Exercise objective →
Below are the records; restate all of them word for word.

[Collected data entries]
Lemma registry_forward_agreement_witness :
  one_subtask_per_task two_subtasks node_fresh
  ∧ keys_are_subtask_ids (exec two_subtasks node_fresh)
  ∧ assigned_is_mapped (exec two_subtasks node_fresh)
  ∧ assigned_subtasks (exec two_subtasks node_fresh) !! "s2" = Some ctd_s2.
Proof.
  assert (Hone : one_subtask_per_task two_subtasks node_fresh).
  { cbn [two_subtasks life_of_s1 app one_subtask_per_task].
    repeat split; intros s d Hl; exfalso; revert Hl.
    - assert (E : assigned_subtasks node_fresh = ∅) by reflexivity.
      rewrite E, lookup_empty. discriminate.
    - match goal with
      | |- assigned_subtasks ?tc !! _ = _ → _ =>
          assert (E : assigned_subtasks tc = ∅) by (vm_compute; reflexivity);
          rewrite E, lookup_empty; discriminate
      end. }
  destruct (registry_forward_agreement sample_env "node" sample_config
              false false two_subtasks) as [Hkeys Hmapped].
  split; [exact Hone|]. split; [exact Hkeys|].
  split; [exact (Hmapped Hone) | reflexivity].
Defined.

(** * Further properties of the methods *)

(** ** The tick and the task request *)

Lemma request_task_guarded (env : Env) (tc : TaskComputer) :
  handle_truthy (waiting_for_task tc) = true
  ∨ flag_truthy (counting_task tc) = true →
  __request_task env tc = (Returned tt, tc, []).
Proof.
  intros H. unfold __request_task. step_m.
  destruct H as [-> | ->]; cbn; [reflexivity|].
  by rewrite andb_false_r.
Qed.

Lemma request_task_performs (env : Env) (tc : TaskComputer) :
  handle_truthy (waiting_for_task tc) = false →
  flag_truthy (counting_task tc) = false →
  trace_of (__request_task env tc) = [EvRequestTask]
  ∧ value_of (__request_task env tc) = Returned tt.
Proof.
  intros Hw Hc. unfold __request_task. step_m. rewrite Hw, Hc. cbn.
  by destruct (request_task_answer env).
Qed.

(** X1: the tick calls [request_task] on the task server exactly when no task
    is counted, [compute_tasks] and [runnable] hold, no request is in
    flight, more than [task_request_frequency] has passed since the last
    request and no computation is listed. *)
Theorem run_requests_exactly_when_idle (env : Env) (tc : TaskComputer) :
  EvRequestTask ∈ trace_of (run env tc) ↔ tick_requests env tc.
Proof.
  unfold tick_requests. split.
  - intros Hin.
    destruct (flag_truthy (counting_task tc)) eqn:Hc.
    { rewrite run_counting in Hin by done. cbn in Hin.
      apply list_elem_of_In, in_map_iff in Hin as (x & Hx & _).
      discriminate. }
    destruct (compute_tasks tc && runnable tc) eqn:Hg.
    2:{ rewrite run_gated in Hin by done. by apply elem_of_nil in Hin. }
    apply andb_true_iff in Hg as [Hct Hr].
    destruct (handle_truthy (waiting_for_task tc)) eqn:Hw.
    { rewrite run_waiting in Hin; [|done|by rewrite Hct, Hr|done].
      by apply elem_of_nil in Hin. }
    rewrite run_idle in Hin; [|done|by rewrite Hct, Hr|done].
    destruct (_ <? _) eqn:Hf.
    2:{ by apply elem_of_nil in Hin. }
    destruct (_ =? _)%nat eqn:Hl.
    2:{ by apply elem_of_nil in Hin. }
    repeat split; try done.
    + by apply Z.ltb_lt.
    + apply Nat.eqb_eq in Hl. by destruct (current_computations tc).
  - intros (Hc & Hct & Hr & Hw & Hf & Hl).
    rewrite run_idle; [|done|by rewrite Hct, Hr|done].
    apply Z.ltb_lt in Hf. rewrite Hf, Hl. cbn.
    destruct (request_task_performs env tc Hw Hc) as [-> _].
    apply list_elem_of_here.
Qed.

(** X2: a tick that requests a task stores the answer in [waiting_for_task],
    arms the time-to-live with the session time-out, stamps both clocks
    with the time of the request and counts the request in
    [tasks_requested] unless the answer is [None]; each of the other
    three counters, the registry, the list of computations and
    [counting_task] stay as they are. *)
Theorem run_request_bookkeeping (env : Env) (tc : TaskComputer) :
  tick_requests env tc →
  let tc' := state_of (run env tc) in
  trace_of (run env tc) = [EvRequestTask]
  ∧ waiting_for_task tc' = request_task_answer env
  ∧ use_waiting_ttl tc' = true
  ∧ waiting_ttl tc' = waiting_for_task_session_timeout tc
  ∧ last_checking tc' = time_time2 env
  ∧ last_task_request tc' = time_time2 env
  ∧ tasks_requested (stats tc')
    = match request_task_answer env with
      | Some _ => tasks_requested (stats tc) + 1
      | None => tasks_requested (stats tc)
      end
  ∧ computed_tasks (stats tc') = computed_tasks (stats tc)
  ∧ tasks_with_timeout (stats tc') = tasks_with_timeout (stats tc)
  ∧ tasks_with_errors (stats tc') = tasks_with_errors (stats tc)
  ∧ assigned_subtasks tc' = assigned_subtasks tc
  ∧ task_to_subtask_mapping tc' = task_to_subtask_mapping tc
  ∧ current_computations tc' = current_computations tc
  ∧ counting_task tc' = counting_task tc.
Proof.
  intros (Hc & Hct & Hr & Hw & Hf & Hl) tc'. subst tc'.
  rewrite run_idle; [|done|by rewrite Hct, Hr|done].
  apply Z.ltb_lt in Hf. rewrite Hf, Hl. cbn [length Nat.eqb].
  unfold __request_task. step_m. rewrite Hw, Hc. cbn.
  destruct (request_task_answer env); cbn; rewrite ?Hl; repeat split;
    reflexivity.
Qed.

Answer to the exercise →
Lemma registry_forward_agreement_witness :
  one_subtask_per_task two_subtasks node_fresh
  ∧ keys_are_subtask_ids (exec two_subtasks node_fresh)
  ∧ assigned_is_mapped (exec two_subtasks node_fresh)
  ∧ assigned_subtasks (exec two_subtasks node_fresh) !! "s2" = Some ctd_s2.
Proof.
  assert (Hone : one_subtask_per_task two_subtasks node_fresh).
  { cbn [two_subtasks life_of_s1 app one_subtask_per_task].
    repeat split; intros s d Hl; exfalso; revert Hl.
    - assert (E : assigned_subtasks node_fresh = ∅) by reflexivity.
      rewrite E, lookup_empty. discriminate.
    - match goal with
      | |- assigned_subtasks ?tc !! _ = _ → _ =>
          assert (E : assigned_subtasks tc = ∅) by (vm_compute; reflexivity);
          rewrite E, lookup_empty; discriminate
      end. }
  destruct (registry_forward_agreement sample_env "node" sample_config
              false false two_subtasks) as [Hkeys Hmapped].
  split; [exact Hone|]. split; [exact Hkeys|].
  split; [exact (Hmapped Hone) | reflexivity].
Defined.

(** * Further properties of the methods *)

(** ** The tick and the task request *)

Lemma request_task_guarded (env : Env) (tc : TaskComputer) :
  handle_truthy (waiting_for_task tc) = true
  ∨ flag_truthy (counting_task tc) = true →
  __request_task env tc = (Returned tt, tc, []).
Proof.
  intros H. unfold __request_task. step_m.
  destruct H as [-> | ->]; cbn; [reflexivity|].
  by rewrite andb_false_r.
Qed.

Lemma request_task_performs (env : Env) (tc : TaskComputer) :
  handle_truthy (waiting_for_task tc) = false →
  flag_truthy (counting_task tc) = false →
  trace_of (__request_task env tc) = [EvRequestTask]
  ∧ value_of (__request_task env tc) = Returned tt.
Proof.
  intros Hw Hc. unfold __request_task. step_m. rewrite Hw, Hc. cbn.
  by destruct (request_task_answer env).
Qed.

(** X1: the tick calls [request_task] on the task server exactly when no task
    is counted, [compute_tasks] and [runnable] hold, no request is in
    flight, more than [task_request_frequency] has passed since the last
    request and no computation is listed. *)
Theorem run_requests_exactly_when_idle (env : Env) (tc : TaskComputer) :
  EvRequestTask ∈ trace_of (run env tc) ↔ tick_requests env tc.
Proof.
  unfold tick_requests. split.
  - intros Hin.
    destruct (flag_truthy (counting_task tc)) eqn:Hc.
    { rewrite run_counting in Hin by done. cbn in Hin.
      apply list_elem_of_In, in_map_iff in Hin as (x & Hx & _).
      discriminate. }
    destruct (compute_tasks tc && runnable tc) eqn:Hg.
    2:{ rewrite run_gated in Hin by done. by apply elem_of_nil in Hin. }
    apply andb_true_iff in Hg as [Hct Hr].
    destruct (handle_truthy (waiting_for_task tc)) eqn:Hw.
    { rewrite run_waiting in Hin; [|done|by rewrite Hct, Hr|done].
      by apply elem_of_nil in Hin. }
    rewrite run_idle in Hin; [|done|by rewrite Hct, Hr|done].
    destruct (_ <? _) eqn:Hf.
    2:{ by apply elem_of_nil in Hin. }
    destruct (_ =? _)%nat eqn:Hl.
    2:{ by apply elem_of_nil in Hin. }
    repeat split; try done.
    + by apply Z.ltb_lt.
    + apply Nat.eqb_eq in Hl. by destruct (current_computations tc).
  - intros (Hc & Hct & Hr & Hw & Hf & Hl).
    rewrite run_idle; [|done|by rewrite Hct, Hr|done].
    apply Z.ltb_lt in Hf. rewrite Hf, Hl. cbn.
    destruct (request_task_performs env tc Hw Hc) as [-> _].
    apply list_elem_of_here.
Qed.

(** X2: a tick that requests a task stores the answer in [waiting_for_task],
    arms the time-to-live with the session time-out, stamps both clocks
    with the time of the request and counts the request in
    [tasks_requested] unless the answer is [None]; each of the other
    three counters, the registry, the list of computations and
    [counting_task] stay as they are. *)
Theorem run_request_bookkeeping (env : Env) (tc : TaskComputer) :
  tick_requests env tc →
  let tc' := state_of (run env tc) in
  trace_of (run env tc) = [EvRequestTask]
  ∧ waiting_for_task tc' = request_task_answer env
  ∧ use_waiting_ttl tc' = true
  ∧ waiting_ttl tc' = waiting_for_task_session_timeout tc
  ∧ last_checking tc' = time_time2 env
  ∧ last_task_request tc' = time_time2 env
  ∧ tasks_requested (stats tc')
    = match request_task_answer env with
      | Some _ => tasks_requested (stats tc) + 1
      | None => tasks_requested (stats tc)
      end
  ∧ computed_tasks (stats tc') = computed_tasks (stats tc)
  ∧ tasks_with_timeout (stats tc') = tasks_with_timeout (stats tc)
  ∧ tasks_with_errors (stats tc') = tasks_with_errors (stats tc)
  ∧ assigned_subtasks tc' = assigned_subtasks tc
  ∧ task_to_subtask_mapping tc' = task_to_subtask_mapping tc
  ∧ current_computations tc' = current_computations tc
  ∧ counting_task tc' = counting_task tc.
Proof.
  intros (Hc & Hct & Hr & Hw & Hf & Hl) tc'. subst tc'.
  rewrite run_idle; [|done|by rewrite Hct, Hr|done].
  apply Z.ltb_lt in Hf. rewrite Hf, Hl. cbn [length Nat.eqb].
  unfold __request_task. step_m. rewrite Hw, Hc. cbn.
  destruct (request_task_answer env); cbn; rewrite ?Hl; repeat split;
    reflexivity.
Qed.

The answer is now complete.